Quantum walks and spatial search on regular graph

Abstract

Random walks and algorithms based upon them are used widely to explore large state spaces that arise while studying physical systems. In this thesis, we will discuss some quantum generalizations of such algorithms and study their complexity. In the first part of this talk, we will discuss quantum search in the presence of spatial constraints. One of the main results in this thesis is an efficient search algorithm that can find multiple marked elements under spatial constraints imposed by regular graphs. Next, we will focus attention on two-dimensional square lattices. Building on our earlier algorithmic framework, we will show that optimal quantum search is possible on the square lattice by only mildly violating the locality constraints imposed by the graph. This investigation leads to a general prescription for dealing with the graph powering operation in the quantum walk framework.
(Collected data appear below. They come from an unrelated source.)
(** [dev/core/service_manager/observability/sm_metrics.c:94-100 sm_metrics_request, classification] *)
Definition type_idx (c : call) : nat :=
  if msg_type c =? SM_MSG_REGISTER then 0
  else if msg_type c =? SM_MSG_LOOKUP then 1
  else if msg_type c =? SM_MSG_HEARTBEAT then 2
  else if msg_type c =? SM_MSG_UNREGISTER then 3 else 4.

Definition latency_u (c : call) : Z := if latency_us c <? 0 then 0 else latency_us c.

(** Where a thread is: before which access, with the values of its local variables. *)
Inductive pc :=
| Idle
| AddTotal (c : call) | AddType (c : call) | AddLatency (c : call) | AddCurrent (c : call)
| AddError (c : call) | ReadClock | ReadLast (now : Z) | TryLock (now : Z) | Recheck (now : Z)
| Swap (now : Z) | LoadPeak (now bucket : Z) | StorePeak (now bucket : Z)
| Append (now bucket : Z) | StoreAvg (now sum : Z) | StoreLast (now : Z) | Unlock.

Definition set_lock (b : bool) (w : window) : window :=
  mk_window (request_count_current_sec w) (peak_qps w) (rolling_avg_qps w) (last_qps_reset w)
    (qps_history w) (history_idx w) b.

(** [dev/core/service_manager/observability/sm_metrics.c:105-110 sm_metrics_request, counters]
    each [atomic_fetch_add] of the counters. *)
Definition counter_step (k : counters) (p : pc) : counters :=
  match p with
  | AddTotal c => mk_counters (u64 (total_requests k + 1)) (by_type k) (total_errors k)
                    (total_auth_failures k) (total_ratelimit_hits k) (total_latency_us k)
  | AddType c => mk_counters (total_requests k) (alter (fun n => u64 (n + 1)) (type_idx c) (by_type k))
                   (total_errors k) (total_auth_failures k) (total_ratelimit_hits k) (total_latency_us k)
  | AddLatency c => mk_counters (total_requests k) (by_type k) (total_errors k) (total_auth_failures k)
                      (total_ratelimit_hits k) (u64 (total_latency_us k + latency_u c))
  | AddError c => if success c then k
                  else mk_counters (total_requests k) (by_type k) (u64 (total_errors k + 1))
                         (total_auth_failures k) (total_ratelimit_hits k) (total_latency_us k)
  | _ => k
  end.

(** [dev/core/service_manager/observability/sm_metrics.c:108-151 sm_metrics_request, flush]
    the accesses to the window, [clock] is what [time(NULL)] returns. *)
Definition window_step (clock : Z) (w : window) (p : pc) : window * pc :=
  match p with
  | Idle => (w, Idle)
  | AddTotal c => (w, AddType c)
  | AddType c => (w, AddLatency c)
  | AddLatency c => (w, AddCurrent c)
  | AddCurrent c =>
      (mk_window (u64 (request_count_current_sec w + 1)) (peak_qps w) (rolling_avg_qps w)
         (last_qps_reset w) (qps_history w) (history_idx w) (qps_locked w), AddError c)
  | AddError c => (w, ReadClock)
  | ReadClock => (w, ReadLast clock)
  | ReadLast now => (w, if now =? last_qps_reset w then Idle else TryLock now)
  | TryLock now => if qps_locked w then (w, Idle) else (set_lock true w, Recheck now)
  | Recheck now => (w, if now =? last_qps_reset w then Unlock else Swap now)
  | Swap now =>
      (mk_window 0 (peak_qps w) (rolling_avg_qps w) (last_qps_reset w) (qps_history w) (history_idx w)
         (qps_locked w), LoadPeak now (request_count_current_sec w))
  | LoadPeak now bucket => (w, if peak_qps w <? bucket then StorePeak now bucket else Append now bucket)
  | StorePeak now bucket =>
      (mk_window (request_count_current_sec w) bucket (rolling_avg_qps w) (last_qps_reset w)
         (qps_history w) (history_idx w) (qps_locked w), Append now bucket)
  | Append now bucket =>
      let h := <[history_idx w := bucket]> (qps_history w) in
      (mk_window (request_count_current_sec w) (peak_qps w) (rolling_avg_qps w) (last_qps_reset w)
         h ((history_idx w + 1) mod QPS_HISTORY_SIZE) (qps_locked w),
       StoreAvg now (u64 (zsum id h)))
  | StoreAvg now sum =>
      (mk_window (request_count_current_sec w) (peak_qps w) (sum / Z.of_nat QPS_HISTORY_SIZE)
         (last_qps_reset w) (qps_history w) (history_idx w) (qps_locked w), StoreLast now)
  | StoreLast now =>
      (mk_window (request_count_current_sec w) (peak_qps w) (rolling_avg_qps w) now (qps_history w)
         (history_idx w) (qps_locked w), Unlock)
  | Unlock => (set_lock false w, Idle)
  end.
After this, we will move on to discussing mixing times of quantum walks. We will show that a fully decohered quantum walk mixes asymptotically at the same rate as its classical counterpart only if its degree is a constant function of its size. We will also present some numerical evidence showing that faster mixing is possible using a weakly decohered quantum walk, if the decoherence probability is tuned in relation to the spectral gap of the graph. Finally, we will also discuss the implementation of quantum walks and spatial search on IBM's quantum computing platform.